The second day I made it around Mariscal Mountain and down toward Talley (where the side road was rutted really bad so I parked about half way down that one). I ended the day back along the river at Loop Camp.

Loop Camp is a spot of gravel on a small bluff overlooking the Rio Grande. There is not a building, light, or human to be seen. There is only the desert, river, and mountains.

The top picture is from he campsite at dusk. The view is north toward the Punta de la Sierra. Before you start to think -he is in Mexico, I am not. I am still in Texas, but because of a curving loop of the river I am south of the Rio (while still being north). The river is flowing right to left and then loops around behind me.

Finally after a great sunset the sky cleared a little and the stars put on a show. Here is a bit longer of an exposure showing the swirl of stars in the night sky and the glow of the Milky Way.


Monday, January 10, 2011

Where They Make the Milky Way

Deep in the deserts of west Texas I found a special place-where they make the Milky Way!

When I was in Big Bend back in November, I spent three incredible days driving the River Road. One of my stops was to camp near the ruins of the Mariscal Mine. A hundred years ago they mined cinnabar here, which was processed on site into mercury.

The mine is long since closed and is now inside Big Bend National Park. There is a backroad campsite nearby and I chose that as one of my stops along the road so I could photography it at night.

Normally I want clouds for a fantastic sunset, but here I was actually wanting clear skies. I got them, plus it was a new moon so it was DARK.

The mine is on the side of Mariscal Mountain and one has to climb the hillside slope to work around it.

After working above the mine, I moved down below it to find the Milky Way framed perfectly over the mine. So, that's how its made! I framed the mine and the sky, then a little light painting on the mine and viola!

On a technical note, if you look close at the sky you see the only flaw with the Canon 50D......banding. Once the sensor gets warm from doing longer exposures at night, I get horizontal banding (although it is vertical here from the portrait orientation). It does not matter the ISO or exposure length. I never see it in the daytime, even if I put on a ND filter and do long exposures, but I sure pick it up at night.

Saturday, January 1, 2011

Ringing in the New Year

January 1st. Welcome to 2011.

In the waning days of December I took a few opportunities to do some photography and got out into the field on a few mornings.

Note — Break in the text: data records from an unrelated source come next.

(** *** The streamed call *)

(** X14: with the stream flag, [pipe] makes no HTTP call: it returns a
    generator, and the call, one call with the same payload, is made when
    the generator starts.  When that call fails, or is answered with a
    status other than 200, the generator yields nothing and the exception
    reaches whoever consumes it: it is raised outside the [try] of
    [pipe]. *)
Theorem streamed_call_is_deferred
    (json_loads : string -> option value)
    (valves : Anthropic.Valves) (post : transport) (body payload : value) :
  Anthropic.translate valves body = Ok (payload, true) ->
  let g := streamed_request valves payload in
  Anthropic.pipe valves post body = mkOutcome (ReturnGenerator g) [] []
  /\ stream_calls (Anthropic.stream_response json_loads post g) = [g]
  /\ (forall e,
        post g = Raise e ->
        Anthropic.stream_response json_loads post g
        = mkStream [] (Some e) [g] [])
  /\ (forall r,
        post g = Ok r ->
        status_code r <> 200 ->
        Anthropic.stream_response json_loads post g
        = mkStream []
            (Some (mkExn Exception
                     ("HTTP Error " ++ Str.of_Z (status_code r) ++ ": "
                      ++ text r)))
            [g] []).
Proof.
  intros Ht g. split; [|split; [|split]].
  - unfold Anthropic.pipe. now rewrite Ht.
  - unfold Anthropic.stream_response.
    destruct (post g) as [r|e]; [|reflexivity].
    destruct (negb (status_code r =? 200)); [reflexivity|].
    now destruct (Anthropic.stream_lines json_loads (lines r)) as [[ys lg] e].
  - intros e He. unfold Anthropic.stream_response. now rewrite He.
  - intros r Hr Hs. unfold Anthropic.stream_response. rewrite Hr.
    apply Z.eqb_neq in Hs. now rewrite Hs.
Qed.
(** * A shallow embedding of the UPI fraud-detection backend

    Python [str] values are Rocq [string]s; the embedding covers ASCII text
    (code points 0..127), where Python's [str.lower] and the character
    classes of [re] are the ASCII ones written below.  Python floats are
    modelled as exact rationals [Q]; Python dicts as stdpp [gmap]s or as
    records with one field per key the code writes. *)

From Stdlib Require Import QArith Qround Qminmax Lqa ZArith Bool Ascii String List Lia.
From stdpp Require Import base gmap strings list.

Import ListNotations.
Open Scope string_scope.

(* ------------------------------------------------------------------ *)
(** ** Strings: the [str] methods the code calls *)

Definition chr (n : nat) : ascii := ascii_of_nat n.
Definition NL : ascii := chr 10.

Definition is_upper (c : ascii) : bool :=
  (Nat.leb 65 (nat_of_ascii c) && Nat.leb (nat_of_ascii c) 90)%bool.
Definition is_lower_c (c : ascii) : bool :=
  (Nat.leb 97 (nat_of_ascii c) && Nat.leb (nat_of_ascii c) 122)%bool.
Definition is_digit (c : ascii) : bool :=
  (Nat.leb 48 (nat_of_ascii c) && Nat.leb (nat_of_ascii c) 57)%bool.
Definition is_alpha (c : ascii) : bool := (is_upper c || is_lower_c c)%bool.
Definition is_alnum (c : ascii) : bool := (is_alpha c || is_digit c)%bool.

(** [c.lower()] on ASCII. *)
Definition lower_c (c : ascii) : ascii :=
  if is_upper c then chr (nat_of_ascii c + 32) else c.

(** [s.lower()] *)
Fixpoint lower (s : string) : string :=
  match s with
  | EmptyString => EmptyString
  | String c s' => String (lower_c c) (lower s')
  end.

(** [s.startswith(p)] *)
Fixpoint startswith (s p : string) : bool :=
  match p, s with
  | EmptyString, _ => true
  | String c p', String d s' => (Ascii.eqb c d && startswith s' p')%bool
  | String _ _, EmptyString => false
  end.

(** [p in s] (substring test) *)
Fixpoint contains (s p : string) : bool :=
  match s with
  | EmptyString => startswith s p
  | String _ s' => (startswith s p || contains s' p)%bool
  end.

(** [s.endswith(p)] *)
Definition endswith (s p : string) : bool :=
  (Nat.leb (String.length p) (String.length s) &&
   String.eqb (substring (String.length s - String.length p)
                         (String.length p) s) p)%bool.

(** [c in s] for a character *)
Fixpoint has_char (s : string) (c : ascii) : bool :=
  match s with
  | EmptyString => false
  | String d s' => (Ascii.eqb c d || has_char s' c)%bool
  end.

(** [s.replace(old, new)] for a non-empty [old]: every non-overlapping
    occurrence, scanning from the left. *)
Fixpoint replace_all (fuel : nat) (s old new : string) : string :=
  match fuel with
  | O => s
  | S f =>
      match s with
      | EmptyString => EmptyString
      | String c s' =>
          if startswith s old
          then new ++ replace_all f
                 (substring (String.length old)
                    (String.length s - String.length old) s) old new
          else String c (replace_all f s' old new)
      end
  end.

Definition py_replace (s old new : string) : string :=
  replace_all (S (String.length s)) s old new.

(** [s.replace(c, "")] for one character *)
Fixpoint remove_char (c : ascii) (s : string) : string :=
  match s with
  | EmptyString => EmptyString
  | String d s' =>
      if Ascii.eqb c d then remove_char c s' else String d (remove_char c s')
  end.

(** The part of [s] after its last [sep], i.e. [s.split(sep)[-1]]. *)
Fixpoint split_last (sep : ascii) (s acc : string) : string :=
  match s with
  | EmptyString => acc
  | String c s' =>
      if Ascii.eqb c sep then split_last sep s' EmptyString
      else split_last sep s' (acc ++ String c EmptyString)
  end.

Definition py_split_last (s : string) (sep : ascii) : string :=
  split_last sep s EmptyString.

(** [s.lstrip(chars)] and [s.rstrip(chars)] *)
Fixpoint lstrip (keep : ascii -> bool) (s : string) : string :=
  match s with
  | EmptyString => EmptyString
  | String c s' => if keep c then lstrip keep s' else s
  end.

Fixpoint rev_str (s : string) : string :=
  match s with
  | EmptyString => EmptyString
  | String c s' => rev_str s' ++ String c EmptyString
  end.

Definition rstrip (strip : ascii -> bool) (s : string) : string :=
  rev_str (lstrip strip (rev_str s)).

(* ------------------------------------------------------------------ *)
(** ** A backtracking matcher for the [re] patterns of the code

    [re.match] anchors at the start of the string only; a leading [^] is
    therefore a no-op and is left out.  [.] matches any character but a
    newline; [$] matches at the end or before a final newline. *)

Inductive rx :=
| AnyStar                                      (* .*         *)
| Lit (l : string)                             (* literal    *)
| ClassRep (cls : ascii -> bool) (lo hi : nat) (* [...]{lo,hi} *)
| EndA                                         (* $          *)
| NotAhead (alts : list string).               (* (?!a|b)    *)

Fixpoint rx_match (p : list rx) (s : string) : bool :=
  match p with
  | [] => true
  | AnyStar :: p' =>
      (fix loop (s : string) : bool :=
         (rx_match p' s ||
          match s with
          | EmptyString => false
          | String c s' => (negb (Ascii.eqb c NL) && loop s')%bool
          end)%bool) s
  | Lit l :: p' =>
      (startswith s l &&
       rx_match p' (substring (String.length l)
                      (String.length s - String.length l) s))%bool
  | ClassRep cls lo hi :: p' =>
      (fix loop (s : string) (k : nat) : bool :=
         ((Nat.leb lo k && Nat.leb k hi && rx_match p' s) ||
          (Nat.ltb k hi &&
           match s with
           | EmptyString => false
           | String c s' => (cls c && loop s' (S k))%bool
           end))%bool) s O
  | EndA :: p' =>
      ((String.eqb s EmptyString || String.eqb s (String NL EmptyString)) &&
       rx_match p' s)%bool
  | NotAhead alts :: p' =>
      (negb (existsb (startswith s) alts) && rx_match p' s)%bool
  end.
Definition set_microtasks (x : list effect) (s : Component) : Component :=
  {| phase := phase s; videoRef := videoRef s; hlsRef := hlsRef s;
     internalPlayerRef := internalPlayerRef s; refs := refs s;
     effect1 := effect1 s; effect2 := effect2 s; handlers := handlers s;
     microtasks := x; nextHls := nextHls s; log := log s |}.

Definition set_nextHls (x : Hls) (s : Component) : Component :=
  {| phase := phase s; videoRef := videoRef s; hlsRef := hlsRef s;
     internalPlayerRef := internalPlayerRef s; refs := refs s;
     effect1 := effect1 s; effect2 := effect2 s; handlers := handlers s;
     microtasks := microtasks s; nextHls := x; log := log s |}.

Definition set_log (x : list effect) (s : Component) : Component :=
  {| phase := phase s; videoRef := videoRef s; hlsRef := hlsRef s;
     internalPlayerRef := internalPlayerRef s; refs := refs s;
     effect1 := effect1 s; effect2 := effect2 s; handlers := handlers s;
     microtasks := microtasks s; nextHls := nextHls s; log := x |}.

(** ** Commands

    The component's code is a sequence of statements over this state; a
    statement is a state transformer, and [c1 >>> c2] is [c1; c2]. *)

Definition Cmd := Component -> Component.

Definition skip : Cmd := fun s => s.

Definition seq (c1 c2 : Cmd) : Cmd := fun s => c2 (c1 s).

Infix ">>>" := seq (at level 61, left associativity).

Definition emit (e : effect) : Cmd := fun s => set_log (log s ++ [e]) s.

(** [f?.(args)]: the call happens when the caller supplied [f]. *)
Definition call (f : option Callback) (k : Callback -> effect) : Cmd :=
  match f with
  | Some g => emit (k g)
  | None => skip
  end.

Definition absent : HlsPlayerRef := {| video := None; hls := None |}.

(** The object the component publishes to: [playerRef] when the caller gave
    one, [internalPlayerRef] otherwise. *)
Definition write_playerRef (p : HlsPlayerProps) (r : HlsPlayerRef) : Cmd :=
  match playerRef p with
  | Some ref => fun s => set_refs (<[ref := r]> (refs s)) s
  | None => set_internalPlayerRef r
  end.

Definition read_playerRef (p : HlsPlayerProps) (s : Component) : HlsPlayerRef :=
  match playerRef p with
  | Some ref => default absent (refs s !! ref)
  | None => internalPlayerRef s
  end.

(** [{ enableWorker: true, lowLatencyMode: false, ...hlsConfig }], where
    [hlsConfig] defaults to [{}].  Union of maps prefers its left operand. *)
Definition defaultConfig : gmap string jsval :=
  {[ "enableWorker" := JBool true; "lowLatencyMode" := JBool false ]}.

Definition newHlsConfig (p : HlsPlayerProps) : gmap string jsval :=
  default ∅ (snd <$> hlsConfig p) ∪ defaultConfig.

(** [hls.on(ev, handler)]: the handler closes over the props of the render
    that registered it. *)
Definition on (h : Hls) (ev : Events) (p : HlsPlayerProps) : Cmd :=
  emit (HlsOn h ev) >>> (fun s => set_handlers (handlers s ++ [(h, ev, p)]) s).

(** [promise.catch(onRejected)] as an expression statement: when the promise
    is rejected the reaction is queued as a microtask, and the promise that
    [catch] returns is fulfilled. *)
Definition catch (pr : Promise) (onRejected : string -> effect) : Promise * list effect :=
  match pr with
  | Fulfilled => (Fulfilled, [])
  | Rejected reason => (Fulfilled, [onRejected reason])
  end.

(** A promise that is dropped: a rejection nobody handles surfaces. *)
Definition discard (pr : Promise) : list effect :=
  match pr with
  | Fulfilled => []
  | Rejected reason => [UnhandledRejection reason]
  end.

Definition queue (jobs : list effect) : Cmd :=
  fun s => set_microtasks (microtasks s ++ jobs) s.

(** Run the queued microtasks, after the current handler has returned. *)
Definition drain : Cmd :=
  fun s => set_microtasks [] (set_log (log s ++ microtasks s) s).

(** ** The first effect *)

Definition destroyHls : Cmd := fun s =>
  match hlsRef s with
  | Some h => (emit (HlsDestroy h) >>> set_hlsRef None) s
  | None => s
  end.

Definition onMediaAttached (p : HlsPlayerProps) : Cmd :=
  call (onHlsMediaAttached p) CallOnHlsMediaAttached.

Definition onManifestParsed (p : HlsPlayerProps) (play : Promise) (data : Payload) : Cmd :=
  (if truthy_flag (autoPlay p) then
     fun s =>
       match videoRef s with
       | Some v =>
           let '(pr, jobs) :=
             catch play (fun error => ConsoleError "Autoplay failed:" (Some error)) in
           (emit (VideoPlay v) >>> queue (jobs ++ discard pr)) s
       | None => s
       end
   else skip) >>>
  call (onHlsManifestParsed p) (fun f => CallOnHlsManifestParsed f data).

Definition onError (p : HlsPlayerProps) (h : Hls) (event : string) (data : ErrorData) : Cmd :=
  (if fatal data then
     match type data with
     | NETWORK_ERROR => emit (HlsStartLoad h)
     | MEDIA_ERROR => emit (HlsRecoverMediaError h)
     | _ => destroyHls
     end
   else skip) >>>
  call (onHlsError p) (fun f => CallOnHlsError f event data).

Definition onLevelSwitched (p : HlsPlayerProps) (level : Z) : Cmd :=
  call (onHlsLevelSwitched p) (fun f => CallOnHlsLevelSwitched f level).

(** [hls = new Hls({...})]: allocates the instance [nextHls s]. *)
Definition newHls (p : HlsPlayerProps) : Cmd := fun s =>
  set_nextHls (S (nextHls s)) (emit (HlsNew (nextHls s) (newHlsConfig p)) s).

Definition initHls (p : HlsPlayerProps) (E : Env) : Cmd := fun s =>
  match videoRef s with
  | Some v =>
      if isSupported E then
        let h := nextHls s in
        (newHls p >>>
         set_hlsRef (Some h) >>>
         write_playerRef p {| video := Some v; hls := Some h |} >>>
         on h MEDIA_ATTACHED p >>>
         on h MANIFEST_PARSED p >>>
         on h ERROR p >>>
         on h LEVEL_SWITCHED p >>>
         emit (HlsAttachMedia h v) >>>
         emit (HlsLoadSource h (src p)) >>>
         call (onHlsInit p) (fun f => CallOnHlsInit f h) >>>
         call (onHlsReady p) (fun f => CallOnHlsReady f h v)) s
      else if truthy_string (canPlayType E "application/vnd.apple.mpegurl") then
        emit (VideoSetSrc v (src p)) s
      else
        emit (ConsoleError "HLS is not supported in this browser" None) s
  | None => s
  end.

(** The function the first effect returns. *)
Definition cleanup (p : HlsPlayerProps) : Cmd :=
  destroyHls >>> write_playerRef p absent.

(** ** The second effect *)

Definition updateVideoRef (p : HlsPlayerProps) : Cmd := fun s =>
  match videoRef s with
  | Some v =>
      write_playerRef p {| video := Some v; hls := hls (read_playerRef p s) |} s
  | None => s
  end.

(** ** Rendering *)

Record VideoElement := {
  ref_attached : bool;                (* ref={videoRef} *)
  attributes : gmap string jsval
}.

(** [<video ref={videoRef} controls={true} {...props} />]: a later attribute
    replaces an earlier one of the same name. *)
Definition render (p : HlsPlayerProps) : VideoElement :=
  {| ref_attached := true;
     attributes := props p ∪ {[ "controls" := JBool true ]} |}.

(** ** React's scheduling of the two effects *)

(** The dependency list of the first effect, as [Object.is] sees it. *)
Definition deps1 (p : HlsPlayerProps) :=
  (src p, autoPlay p, fst <$> hlsConfig p,
   (onHlsInit p, onHlsReady p, onHlsError p),
   (onHlsMediaAttached p, onHlsManifestParsed p, onHlsLevelSwitched p),
   playerRef p).

(** An omitted [hlsConfig] is a new [{}] at every render, equal to none. *)
Definition deps1_changed (old new : HlsPlayerProps) : bool :=
  match hlsConfig new with
  | None => true
  | Some _ => bool_decide (deps1 old ≠ deps1 new)
  end.

(** First render and commit: the element [v] is created and attached to
    [videoRef], then both effects run.  The dependencies of the second
    effect were read during the render, when [videoRef.current] was null. *)
Definition mount (p : HlsPlayerProps) (v : Video) (E : Env) : Cmd :=
  set_phase Mounted >>>
  set_videoRef (Some v) >>>
  initHls p E >>> set_effect1 (Some p) >>>
  updateVideoRef p >>> set_effect2 (Some (None, playerRef p)).

(** Does a re-render with props [p] re-run the first effect? *)
Definition rebinds (p : HlsPlayerProps) (s : Component) : bool :=
  match effect1 s with
  | Some old => deps1_changed old p
  | None => true
  end.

It was a time to make a few last images for 2010. It was also time to review my year in photography as well as to look forward to what the new year will hold.

My 2010 list was a winter trip to Monument Valley, Antelope Canyon and the Grand Canyon in February, a long weekend on the New Mexico plains, a long weekend on the Lost Mesa, a week in Acadia, and a week in Big Bend.

I made a few images I think are real keepers. I also seemed to see way too much clear blue sky.

Looking into 2011 I am planning another winter trip, this time to Moab. I'll be spending a week in Canyonlands and Arches. If I am lucky I will see snow and great dramatic light. I am also planning on returning to the Guadalupes for fall color and a couple of long weekends if I can work them in.
Here in these last few days of the year I went in search of landscapes on day drives. After several months of mostly blue sky, we finally got some fog and clouds. I ran with it.

The horses here were running across a pasture with the white one out front. My first thought was- Shadowfax. I wonder how many get that reference? I had to try for an image and this was probably the best. One thing I relearn every time I try to photograph animals is-I aint a wildlife photographer.

Then there is the foggy field. Now this is much more my speed. Trees do not run very fast and even I can normally get a picture before they scamper away.

Lastly is the image up top, my first of 2011. I continued my New Years Day tradition of being out to photograph the sunrise. Most people stay up late, I get up early.

This year there was just a sliver of a moon so I went to the Trinity to frame it over the river and downtown.

Out on the river in the crisp winter weather watching the sunrise. What a way to start the year.